---
title: 'Weighted gene co-expression network analysis with TCGA RNAseq data'
author: | 
  | Andreas Mock
  | Cancer Research UK Cambridge Institute, University of Cambridge
date: '`r Sys.Date()`'
output: BiocStyle::html_document
fig_caption: yes
vignette: >
  %\VignetteIndexEntry{Weighted gene co-expression network analysis with TCGA RNAseq data}
  %\VignetteEngine{knitr::rmarkdown}
  %\VignetteEncoding{utf8}
---

The following tutorial describes the generation of a weighted co-expression network from TCGA (The Cancer Genome Atlas) RNAseq data using the `WGCNA` *R* package by Langfelder and Horvarth[^1]. In addition, individual genes and modules will be related to sample traits. Exemplarly, a co-expression network for skin cutaneous melanomas (SKCM) will be generated. However, the following weighted gene co-expression analysis (WGCNA) framework is applicable to any TCGA tumour entity. 

The code of this vignette is a proof of principial example that can't be run as listed without assembling the RNAseq data as described in the following beforehand.

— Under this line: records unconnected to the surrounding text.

(** * Hambits r0tor backend (hambits/hambits.c): model and properties

    A shallow embedding of the Hamlib backend for the Hambits r0tor
    azimuth/elevation rotator.  The backend consists of a transaction
    routine over the serial port ([hambits_transaction]) and of the rotator
    operations built on it ([hambits_set_position], [hambits_get_position],
    [hambits_stop], [hambits_park], [hambits_reset], [hambits_move]).

    The serial port is not part of the backend: its behaviour is a parameter
    of the model (the results of the successive [write_block] and
    [read_string] calls), and every call made on it is recorded in a log.
    Calls to [rig_debug] only print and are left out. *)

From Stdlib Require Import ZArith List String Ascii Bool Lia.
From Stdlib Require Import Floats.SpecFloat.
From Stdlib Require DecimalString.
Import ListNotations.

Local Open Scope string_scope.
Local Open Scope Z_scope.

(** ** Result codes and direction constants

    [enum rig_errcode_e] of hamlib/rig.h and the [ROT_MOVE_*] macros of
    hamlib/rotator.h, which the backend includes. *)

Definition RIG_OK : Z := 0.
Definition RIG_EINVAL : Z := 1.
Definition RIG_ECONF : Z := 2.
Definition RIG_ENOMEM : Z := 3.
Definition RIG_ENIMPL : Z := 4.
Definition RIG_ETIMEOUT : Z := 5.
Definition RIG_EIO : Z := 6.
(** * OPTIPICK: grid path-finder, distance table, tour optimizer model,
      trajectory builder and collision resolver.

    A shallow embedding of [astar.py], [distances.py],
    [optimizer_mintime.py], [collision_checker.py] and the status handling
    of [run_optimization.py].

    Conventions.
    - Python integers are [Z].  A float of the input data (a speed, a
      weight) is given by its value, a rational [Q]; where the source
      computes with floats the computation is done in binary64, with the
      operations of [SpecFloat], and [int(x)] is truncation toward zero.
    - A cell [[x, y]] is a pair [(x, y) : Z * Z].
    - A Python [dict] that is only looked up is a [gmap]; a [dict] whose
      iteration order matters is an association list with Python's
      insertion-order semantics ([dict_set]).
    - A Python exception is the [Raise] outcome of the [py] monad. *)

From Stdlib Require Import ZArith QArith Qround Lia List SpecFloat.
From stdpp Require Import gmap strings list fin_maps sorting.

Local Open Scope Z_scope.

(** ** Python outcomes *)

Inductive exn : Type :=
  IndexError | KeyError | ZeroDivisionError | ValueError | OverflowError.

Inductive py (A : Type) : Type :=
| Return (a : A)
| Raise (e : exn).
Arguments Return {A} a.
Arguments Raise {A} e.

Definition py_bind {A B : Type} (m : py A) (k : A → py B) : py B :=
  match m with
  | Return a => k a
  | Raise e => Raise e
  end.

#[global] Instance py_mret : MRet py := @Return.
#[global] Instance py_mbind : MBind py := λ A B k m, py_bind m k.

(** [l[i]] on a Python list, negative indices included. *)
Definition getitem {A : Type} (l : list A) (i : Z) : py A :=
  let n := Z.of_nat (length l) in
  let j := if i <? 0 then n + i else i in
  if (0 <=? j) && (j <? n) then
    match l !! Z.to_nat j with
    | Some a => Return a
    | None => Raise IndexError
    end
  else Raise IndexError.

(** [d[k]] on a Python dict. *)
Definition dict_getitem `{Countable K} {V : Type} (d : gmap K V) (k : K) : py V :=
  match d !! k with
  | Some v => Return v
  | None => Raise KeyError
  end.

(** * astar.py *)

Module Astar.

Definition cell : Type := Z * Z.
Definition grid_t : Type := list (list Z).

(** [manhattan_distance] *)
Definition manhattan_distance (pos1 pos2 : cell) : Z :=
  Z.abs (pos1.1 - pos2.1) + Z.abs (pos1.2 - pos2.2).

(** [height = len(grid)], [width = len(grid[0]) if height > 0 else 0] *)
Definition height (grid : grid_t) : Z := Z.of_nat (length grid).
Definition width (grid : grid_t) : Z :=
  match grid with
  | [] => 0
  | row :: _ => Z.of_nat (length row)
  end.

Definition directions : list (Z * Z) := [(0, 1); (0, -1); (-1, 0); (1, 0)].

(** [grid[grid_y][grid_x]] *)
Definition grid_at (grid : grid_t) (grid_y grid_x : Z) : py Z :=
  row ← getitem grid grid_y; getitem row grid_x.

(** The body of the [for dx, dy in directions] loop of [get_neighbors]. *)
Fixpoint get_neighbors_loop (x y : Z) (grid : grid_t) (dirs : list (Z * Z))
    (neighbors : list cell) : py (list cell) :=
  match dirs with
  | [] => Return neighbors
  | (dx, dy) :: dirs' =>
      let new_x := x + dx in
      let new_y := y + dy in
      if (1 <=? new_x) && (new_x <=? width grid) &&
         (1 <=? new_y) && (new_y <=? height grid) then
        let grid_x := new_x - 1 in
        let grid_y := height grid - new_y in
        v ← grid_at grid grid_y grid_x;
        if v =? 1 then
          get_neighbors_loop x y grid dirs' (neighbors ++ [(new_x, new_y)])
        else get_neighbors_loop x y grid dirs' neighbors
      else get_neighbors_loop x y grid dirs' neighbors
  end.
Lemma init_model_none (path : jsstring) (g : option bool) (n : Native) :
  exists n' e, init_model {| model := Some path; gpu := g |} None n
               = (n', Throw e).
Proof. unfold init_model. simpl. eauto. Qed.

(** X11.  In any state the module can reach, [preloadModel] returns [true]
    only with the asked model resident: the handle it holds is Loaded and
    [loadedModelId] is the asked id.  When the addon is there and the file
    is downloaded, it returns [false] only because the load failed, and
    then nothing is resident: no handle is held, no handle of the heap is
    Loaded and every context that was loaded has been released. *)
Theorem preloadModel_result (addon : bool) (cs : list Call)
    (modelId : jsstring) (env : ModelFiles) :
  let st := run this cs (initialModule addon, emptyNative) in
  let r := preloadModel this modelId env st in
  (snd r = true ->
   loadedModelId (fst (fst r)) = Some modelId
   /\ exists p h, whisperHandle (fst (fst r)) = Some (External p)
                  /\ handles (snd (fst r)) !! p = Some h /\ loaded h = true)
  /\ (snd r = false -> whisperAddon (fst st) = true ->
      isModelDownloaded env = true ->
      loadResult env = None
      /\ whisperHandle (fst (fst r)) = None
      /\ loadedModelId (fst (fst r)) = None
      /\ resident (events (snd (fst r))) = 0%Z
      /\ (forall p h, handles (snd (fst r)) !! p = Some h -> loaded h = false)).
Proof.
  intros st r.
  assert (Hst : consistent st) by apply consistent_run, consistent_initial.
  assert (Hr : consistent (fst r)) by apply consistent_preloadModel, Hst.
  split.
  - intros Ht. destruct (preloadModel_true modelId env st Ht) as (Hl & v & Hv).
    fold r in Hl, Hv. split; [exact Hl|].
    destruct (current_is_loaded _ Hr v Hv) as (_ & p & h & -> & Hp & Hh).
    eauto.
  - intros Hf Hon Hdl.
    assert (Hnone : loadResult env = None
                    /\ whisperHandle (fst (fst r)) = None
                    /\ loadedModelId (fst (fst r)) = None).
    { subst r. revert Hf. destruct st as [m n]. simpl in Hon.
      unfold preloadModel. rewrite Hon, Hdl. cbn [negb].
      destruct (bool_decide _ && bool_decide _); [discriminate|].
      destruct (loadResult env) as [c|].
      - destruct (whisperHandle m) as [v|].
        + destruct (init_model_some (getModelPath this modelId) (Some true) c
                      (fst (free_model v n))) as (n' & ->). discriminate.
        + destruct (init_model_some (getModelPath this modelId) (Some true) c n)
            as (n' & ->). discriminate.
      - destruct (whisperHandle m) as [v|].
        + destruct (init_model_none (getModelPath this modelId) (Some true)
                      (fst (free_model v n))) as (n' & e & ->). simpl. auto.
        + destruct (init_model_none (getModelPath this modelId) (Some true) n)
            as (n' & e & ->). simpl. auto. }
    destruct Hnone as (Hlr & Hwh & Hid).
    split; [exact Hlr|]. split; [exact Hwh|]. split; [exact Hid|].
    split.
    + rewrite (resident_current _ Hr), Hwh. reflexivity.
    + intros p h Hp. destruct (loaded h) eqn:Hl; [|reflexivity].
      pose proof (loaded_is_current _ Hr p h Hp Hl) as H.
      rewrite Hwh in H. discriminate.
Qed.

(** The state while only model [m] has been asked for. *)
Lemma run_same_model (m : jsstring) (cs : list Call)
    (st : ModuleState * Native) :
  Forall (requestsModel m) cs ->
  whisperAddon (fst st) = true ->
  (whisperHandle (fst st) = None /\ events (snd st) = [])
  \/ (is_Some (whisperHandle (fst st)) /\ loadedModelId (fst st) = Some m
      /\ exists c, events (snd st)
                   = [whisper_init_from_file (getModelPath this m) true (Some c)]) ->
  let st' := run this cs st in
  (whisperHandle (fst st') = None /\ events (snd st') = [])
  \/ (is_Some (whisperHandle (fst st')) /\ loadedModelId (fst st') = Some m
      /\ exists c, events (snd st')
                   = [whisper_init_from_file (getModelPath this m) true (Some c)]).
Proof.
  intros Hcs. revert st. induction Hcs as [|c cs Hc _ IH]; intros st Hon Hst.
  - exact Hst.
  - simpl. apply IH.
    + destruct st as [mo n]. simpl in Hon. destruct c as [m' env| |m' env|m' env w];
        simpl in *; try exact Hon; try contradiction.
      * destruct Hc as (-> & Hdl & (c0 & Hl)). unfold preloadModel.
        rewrite Hon, Hdl, Hl. cbn [negb].
        destruct (bool_decide _ && bool_decide _); [exact Hon|].
        destruct (whisperHandle mo); simpl; exact Hon.
      * destruct Hc as (-> & Hdl & (c0 & Hl)).
        unfold transcribeFromBuffer_model, autoPreload.
        rewrite Hon, Hdl, Hl. cbn [negb].
        destruct w; [|exact Hon]. cbn [negb].
        destruct (bool_decide (is_Some (whisperHandle mo))); simpl; exact Hon.
    + destruct st as [mo n]. simpl in Hon, Hst.
      destruct c as [m' env| |m' env|m' env w]; simpl in *;
        try exact Hst; try contradiction.
      * destruct Hc as (-> & Hdl & (c0 & Hl)). unfold preloadModel.
        rewrite Hon, Hdl, Hl. cbn [negb].
        destruct Hst as [(Hn & He) | (Hs & Hid & c1 & He)].
        -- rewrite Hn.
           rewrite (bool_decide_eq_false_2 (is_Some None))
             by (intros [? ?]; discriminate).
           simpl. right. rewrite He. eauto.
        -- rewrite (bool_decide_eq_true_2 _ Hs), (bool_decide_eq_true_2 _ Hid).
           simpl. right. eauto.
      * destruct Hc as (-> & Hdl & (c0 & Hl)).
        unfold transcribeFromBuffer_model, autoPreload.
        rewrite Hon, Hdl, Hl. cbn [negb].
        destruct w; [|exact Hst]. cbn [negb].
        destruct Hst as [(Hn & He) | (Hs & Hid & c1 & He)].
        -- rewrite Hn.
           rewrite (bool_decide_eq_false_2 (is_Some None))
             by (intros [? ?]; discriminate).
           simpl. right. rewrite He. eauto.
        -- rewrite (bool_decide_eq_true_2 _ Hs). simpl. right. eauto.
Qed.

(** X12.  The model stays cached: however often [preloadModel] and
    [transcribeFromBuffer] are called for one and the same model whose file
    is present and loads, whisper.cpp is asked to load that file at most
    once and no context is ever released. *)
Theorem model_loaded_once (m : jsstring) (cs : list Call) :
  Forall (requestsModel m) cs ->
  let log := events (snd (run this cs (initialModule true, emptyNative))) in
  log = []
  \/ exists c, log = [whisper_init_from_file (getModelPath this m) true (Some c)].
Proof.
  intros Hcs log.
  destruct (run_same_model m cs (initialModule true, emptyNative) Hcs eq_refl)
    as [(_ & H) | (_ & _ & c & H)].
  - left. auto.
  - left. exact H.
  - right. exists c. exact H.
Qed.

End ResidentModelExtras.

Section ResidentModelExtrasWitness.
Import WhisperAddon LocalWhisperTranscriber.

Lemma preloadModel_result_witness :
  let st := run sampleTranscriber tinyPreloaded (initialModule true, emptyNative) in
  let r := preloadModel sampleTranscriber (js "base.en")
             {| isModelDownloaded := true; loadResult := None |} st in
  snd r = false
  /\ whisperHandle (fst (fst r)) = None
  /\ resident (events (snd (fst r))) = 0%Z.
Proof.
  destruct (preloadModel_result sampleTranscriber true tinyPreloaded
              (js "base.en") {| isModelDownloaded := true; loadResult := None |})
    as (_ & H).
  assert (Hf : snd (preloadModel sampleTranscriber (js "base.en")
                      {| isModelDownloaded := true; loadResult := None |}
                      (run sampleTranscriber tinyPreloaded
                         (initialModule true, emptyNative))) = false)
    by reflexivity.
  destruct (H Hf eq_refl eq_refl) as (_ & Hw & _ & Hres & _).
  split; [exact Hf|]. split; [exact Hw | exact Hres].
Defined.


Lemma model_loaded_once_witness :
  Forall (requestsModel (js "tiny.en"))
    [TranscribeFromBuffer (js "tiny.en") (present 4096) true;
     PreloadModel (js "tiny.en") (present 8192);
     TranscribeFromBuffer (js "tiny.en") (present 12288) true]
  /\ events (snd (run sampleTranscriber
                    [TranscribeFromBuffer (js "tiny.en") (present 4096) true;
                     PreloadModel (js "tiny.en") (present 8192);
                     TranscribeFromBuffer (js "tiny.en") (present 12288) true]
                    (initialModule true, emptyNative)))
     = [whisper_init_from_file (js "/models/ggml-tiny.en.bin") true (Some 4096)].
Proof.
  assert (H : Forall (requestsModel (js "tiny.en"))
                [TranscribeFromBuffer (js "tiny.en") (present 4096) true;
                 PreloadModel (js "tiny.en") (present 8192);
                 TranscribeFromBuffer (js "tiny.en") (present 12288) true]).
  { repeat constructor; eauto. }
  split; [exact H|].
  destruct (model_loaded_once sampleTranscriber (js "tiny.en") _ H)
    as [E | (c & E)]; [discriminate E|].
  vm_compute. reflexivity.
Defined.

(** X13.  [freeModel] empties the cache: in any state the module can
    reach, after it no handle is held, no handle of the heap is Loaded and
    no context is resident; a second [freeModel] changes nothing. *)
Theorem freeModel_unloads (this : Transcriber) (addon : bool) (cs : list Call) :
  let st := freeModel (run this cs (initialModule addon, emptyNative)) in
  whisperHandle (fst st) = None
  /\ isModelLoaded (fst st) = false
  /\ (forall p h, handles (snd st) !! p = Some h -> loaded h = false)
  /\ resident (events (snd st)) = 0%Z
  /\ freeModel st = st.
Proof.
  intros st.
  assert (Hst0 : consistent (run this cs (initialModule addon, emptyNative)))
    by apply consistent_run, consistent_initial.
  assert (Hst : consistent st) by apply consistent_freeModel, Hst0.
  assert (Hw : whisperHandle (fst st) = None).
  { subst st. destruct (run this cs _) as [m n]. unfold freeModel.
    destruct (whisperHandle m) as [v|] eqn:Hv; [|exact Hv].
    destruct (current_is_loaded _ Hst0 v Hv) as (Hon & _). simpl in Hon.
    rewrite Hon. reflexivity. }
  split; [exact Hw|]. split.
  { unfold isModelLoaded. rewrite Hw. reflexivity. }
  split.
  { intros p h Hp. destruct (loaded h) eqn:Hl; [|reflexivity].
    pose proof (loaded_is_current _ Hst p h Hp Hl) as H.
    rewrite Hw in H. discriminate. }
  split.
  { rewrite (resident_current _ Hst), Hw. reflexivity. }
  destruct st as [m n]. simpl in Hw. unfold freeModel. rewrite Hw. reflexivity.
Qed.

End ResidentModelExtrasWitness.

(** * The WAV container and the samples handed to the addon *)

Section WavContainer.
Import LocalWhisperTranscriber.

Lemma byteOfZ_value (z : Z) : Z.of_N (Byte.to_N (byteOfZ z)) = (z mod 256)%Z.
Proof.
  unfold byteOfZ.
  assert (Hb : (0 <= z mod 256 < 256)%Z) by (apply Z.mod_pos_bound; lia).
  destruct (Byte.of_N (Z.to_N (z mod 256))) as [b|] eqn:E; simpl.
  - apply Byte.to_of_N in E. rewrite E. apply Z2N.id. lia.
  - apply Byte.of_N_None_iff in E. exfalso.
    apply N2Z.inj_lt in E. rewrite Z2N.id in E by lia. simpl in E. lia.
Qed.

(** Reading back what [leBytes] wrote. *)
Lemma read_leBytes_2 (v : Z) :
  (0 <= v < 65536)%Z ->
  foldr (fun b acc => (Z.of_N (Byte.to_N b) + 256 * acc)%Z) 0%Z (leBytes 2 v) = v.
Proof.
  intros Hv. unfold leBytes. cbn [seq map foldr]. rewrite !byteOfZ_value.
  change (256 ^ Z.of_nat 0)%Z with 1%Z. change (256 ^ Z.of_nat 1)%Z with 256%Z.
  Z.to_euclidean_division_equations. lia.
Qed.

Lemma read_leBytes_4 (v : Z) :
  (0 <= v < 4294967296)%Z ->
  foldr (fun b acc => (Z.of_N (Byte.to_N b) + 256 * acc)%Z) 0%Z (leBytes 4 v) = v.
Proof.
  intros Hv. unfold leBytes. cbn [seq map foldr]. rewrite !byteOfZ_value.
  change (256 ^ Z.of_nat 0)%Z with 1%Z. change (256 ^ Z.of_nat 1)%Z with 256%Z.
  change (256 ^ Z.of_nat 2)%Z with 65536%Z.
  change (256 ^ Z.of_nat 3)%Z with 16777216%Z.
  Z.to_euclidean_division_equations. lia.
Qed.

Lemma length_leBytes (width : nat) (v : Z) : length (leBytes width v) = width.
Proof. unfold leBytes. rewrite length_map, length_seq. reflexivity. Qed.

(** A write that stays inside the first part of a buffer. *)
Lemma Buffer_copy_app (source a b : list Byte.byte) (offset : nat) :
  (offset + length source <= length a)%nat ->
  Buffer_copy source (a ++ b) offset = Buffer_copy source a offset ++ b.
Proof.
  intros H. unfold Buffer_copy.
  rewrite (take_app_le a b offset) by lia.
  rewrite (take_ge source (length (a ++ b) - offset))
    by (rewrite length_app; lia).
  rewrite (take_ge source (length a - offset)) by lia.
  rewrite (drop_app_le a b) by lia.
  rewrite <- !app_assoc. reflexivity.
Qed.

Lemma length_Buffer_copy (source a : list Byte.byte) (offset : nat) :
  (offset + length source <= length a)%nat ->
  length (Buffer_copy source a offset) = length a.
Proof.
  intros H. unfold Buffer_copy.
  rewrite !length_app, length_take, length_take, length_drop. lia.
Qed.

(** A write that fills the rest of a buffer. *)
Lemma Buffer_copy_tail (source a b : list Byte.byte) :
  length b = length source ->
  Buffer_copy source (a ++ b) (length a) = a ++ source.
Proof.
  intros H. unfold Buffer_copy.
  rewrite take_app_length.
  rewrite (take_ge source) by (rewrite length_app; lia).
  rewrite (drop_ge (a ++ b)) by (rewrite length_app; lia).
  rewrite app_nil_r. reflexivity.
Qed.

Lemma writeUIntLE_app (width : nat) (a b : list Byte.byte) (value : Z)
    (offset : nat) :
  (0 <= value < 256 ^ Z.of_nat width)%Z ->
  (offset + width <= length a)%nat ->
  writeUIntLE width (a ++ b) value offset
  = Return (Buffer_copy (leBytes width value) a offset ++ b).
Proof.
  intros Hv Ho. unfold writeUIntLE.
  rewrite (proj2 (Z.leb_le 0 value)) by lia.
  rewrite (proj2 (Z.ltb_lt value _)) by lia.
  rewrite (proj2 (Nat.leb_le _ _)) by (rewrite length_app; lia).
  simpl. rewrite Buffer_copy_app by (rewrite length_leBytes; lia).
  reflexivity.
Qed.

(** Carry out a write into an explicit list. *)
Ltac copy_now :=
  match goal with
  | |- context [Buffer_copy ?s ?a ?o ++ ?b] =>
    let r := eval vm_compute in (Buffer_copy s a o) in
    change (Buffer_copy s a o ++ b) with (r ++ b)
  end.
Definition descriptors : list string :=
  [ ", raw"; ", cooked"; ", boiled"; ", baked"; ", fried";
    ", grilled"; ", roasted"; ", steamed"; ", fresh"; ", dried";
    "raw "; "cooked "; "boiled "; "baked "; "fried ";
    "grilled "; "roasted "; "steamed "; "fresh "; "dried " ].

Definition _simplify_query (query : string) : string :=
  let simplified := PyStr.lower query in
  let simplified :=
    foldl (fun simplified descriptor => PyStr.replace descriptor "" simplified)
          simplified descriptors in
  PyStr.strip simplified.

(** *** Talking to the backend *)

Section Backend.
Context {B : Type}.
(** [requests.get(url, params=params, timeout=10)]: any answer, or an
    exception, and a next state of the backend. *)
Variable requests_get : Request -> B -> result (Response num) * B.

Definition M (A : Type) : Type := World B -> result A * World B.

Definition ret {A} (a : A) : M A := fun w => (Ok a, w).

Definition bind {A C} (m : M A) (k : A -> M C) : M C := fun w =>
  match m w with
  | (Ok a, w') => k a w'
  | (Raise e, w') => (Raise e, w')
  end.

Definition lift {A} (r : result A) : M A := fun w => (r, w).

(** [try: body except cls: handler], where [catches e] is [isinstance(e, cls)]. *)
Definition try_except {A} (body : M A) (catches : exn -> bool) (handler : exn -> M A)
  : M A := fun w =>
  match body w with
  | (Raise e, w') => if catches e then handler e w' else (Raise e, w')
  | r => r
  end.

Definition http_get (params : Request) : M (Response num) := fun w =>
  let (r, b) := requests_get params (backend w) in
  (r, {| backend := b; calls := (calls w ++ [params])%list |}).

(** [if data_types:] is false for [None] and for the empty list. *)
Definition truthy_list {A} (l : option (list A)) : bool :=
  match l with
  | Some (_ :: _) => true
  | _ => false
  end.

Definition _search_with_params (query : string) (max_results : Z)
    (data_types : option (list string)) (require_all_words : bool) : M (list (Food num)) :=
  let params := {| rq_query := query;
                   rq_pageSize := Z.min (max_results * 2) 50;
                   rq_requireAllWords := require_all_words;
                   rq_dataType := None |} in
  let params :=
    if truthy_list data_types
    then {| rq_query := rq_query params; rq_pageSize := rq_pageSize params;
            rq_requireAllWords := rq_requireAllWords params;
            rq_dataType := data_types |}
    else params in
  try_except
    (bind (http_get params) (fun response =>
     if (status_code response =? 200)%Z then
       bind (lift (response_json response)) (fun data =>
       lift (_parse_food_data data max_results))
     else if (status_code response =? 400)%Z then
       if require_all_words then
         let params := {| rq_query := rq_query params; rq_pageSize := rq_pageSize params;
                          rq_requireAllWords := false;
                          rq_dataType := rq_dataType params |} in
         bind (http_get params) (fun response =>
         if (status_code response =? 200)%Z then
           bind (lift (response_json response)) (fun data =>
           lift (_parse_food_data data max_results))
         else ret [])
       else ret []
     else ret []))
    is_RequestException
    (fun _ => ret []).

(** The five lambdas of [search_strategies], in the order of the list. *)
Definition search_strategies (cleaned_query : string) (max_results : Z)
  : list (M (list (Food num))) :=
  [ _search_with_params cleaned_query max_results (Some ["SR Legacy"]) true;
    _search_with_params cleaned_query max_results (Some ["Foundation"]) true;
    _search_with_params cleaned_query max_results
      (Some ["SR Legacy"; "Foundation"; "Survey (FNDDS)"]) false;
    _search_with_params cleaned_query max_results None false;
    (fun w => _search_with_params (_simplify_query cleaned_query) max_results None false w) ].

(** [for strategy in search_strategies: try: ... except Exception: continue],
    followed by the final [return []]. Every [exn] is an [Exception]. *)
Fixpoint try_strategies (strategies : list (M (list (Food num)))) : M (list (Food num)) :=
  match strategies with
  | [] => ret []
  | strategy :: rest => fun w =>
      match strategy w with
      | (Ok foods, w') =>
          match foods with
          | _ :: _ => (Ok foods, w')
          | [] => try_strategies rest w'
          end
      | (Raise _, w') => try_strategies rest w'
      end
  end.

Definition search_foods (query : option string) (max_results : Z) : M (list (Food num)) :=
  match query with
  | None => ret []
  | Some q =>
      if PyStr.is_empty q || PyStr.is_empty (PyStr.strip q) then ret []
      else
        match _clean_query query with
        | None => ret []
        | Some cleaned_query =>
            if PyStr.is_empty cleaned_query then ret []
            else try_strategies (search_strategies cleaned_query max_results)
        end
  end.

(** *** The cascade in the words of the specification *)

(** A row of the strategy table: the query used, the data-type filter
    ([None] for no filter) and the require-all-words flag. *)
Record Strategy : Type := {
  st_query : string;
  st_data_types : option (list string);
  st_require_all_words : bool
}.

Definition cascade (cleaned_query : string) : list Strategy :=
  [ {| st_query := cleaned_query; st_data_types := Some ["SR Legacy"];
       st_require_all_words := true |};
    {| st_query := cleaned_query; st_data_types := Some ["Foundation"];
       st_require_all_words := true |};
    {| st_query := cleaned_query;
       st_data_types := Some ["SR Legacy"; "Foundation"; "Survey (FNDDS)"];
       st_require_all_words := false |};
    {| st_query := cleaned_query; st_data_types := None;
       st_require_all_words := false |};
    {| st_query := _simplify_query cleaned_query; st_data_types := None;
       st_require_all_words := false |} ].

Definition run_strategy (max_results : Z) (s : Strategy) : M (list (Food num)) :=
  _search_with_params (st_query s) max_results (st_data_types s) (st_require_all_words s).

(** A strategy yields nothing when it returns the empty list or raises. *)
Definition yields_nothing {A} (r : result (list A)) : Prop :=
  match r with
  | Ok [] => True
  | Ok (_ :: _) => False
  | Raise _ => True
  end.

(** [cascade_run n strategies w foods w']: started in world [w], the
    strategies are run one after the other, each in the world its
    predecessor left; the first non-empty output [foods] is the result and
    [w'] is the world right after the strategy that produced it. When all
    yield nothing the result is empty. *)
Inductive cascade_run (max_results : Z)
  : list Strategy -> World B -> list (Food num) -> World B -> Prop :=
  | cascade_exhausted w :
      cascade_run max_results [] w [] w
  | cascade_hit s rest w food foods w' :
      run_strategy max_results s w = (Ok (food :: foods), w') ->
      cascade_run max_results (s :: rest) w (food :: foods) w'
  | cascade_miss s rest w r w' foods w'' :
      run_strategy max_results s w = (r, w') ->
      yields_nothing r ->
      cascade_run max_results rest w' foods w'' ->
      cascade_run max_results (s :: rest) w foods w''.

(** The request a strategy sends first, and its relaxed retry. *)
Definition first_request (query : string) (max_results : Z)
    (data_types : option (list string)) (require_all_words : bool) : Request :=
  {| rq_query := query;
     rq_pageSize := Z.min (max_results * 2) 50;
     rq_requireAllWords := require_all_words;
     rq_dataType := if truthy_list data_types then data_types else None |}.

Definition relaxed (params : Request) : Request :=
  {| rq_query := rq_query params; rq_pageSize := rq_pageSize params;
     rq_requireAllWords := false; rq_dataType := rq_dataType params |}.

End Backend.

#Assembly and preprocessing of TCGA RNAseq data

Melanoma RNAseq data for the CVE extension were downloaded as expression estimates per gene (RNAseq2 level 3 data) from the [TCGA data portal](https://tcga-data.nci.nih.gov/tcga/). Please note that the TCGA Data portal is no longer operational and all TCGA data now resides at the [Genomic Data Commons](https://gdc.nci.nih.gov).
For WGCNA, the individual TCGA RNAseq2 level 3 files were concatenated to a matrix `RNAseq` with gene symbols as row and TCGA patient barcodes as column names.

Further preprocessing included the removal of control samples (for more information see the [TCGA Wiki](https://wiki.nci.nih.gov/display/TCGA/TCGA+barcode)) and expression estimates with counts in less than 20% of cases.  

```{r, eval=FALSE}
RNAseq = RNAseq[apply(RNAseq,1,function(x) sum(x==0))<ncol(RNAseq)*0.8,]
```

To relate co-expression modules to disease phenotypes, clinical metadata is needed. As for the melanoma TCGA data, the `clinical` data was published as a curated spreadsheet in the supplements of the latest publication (suppl_table_S1D.txt)[^2].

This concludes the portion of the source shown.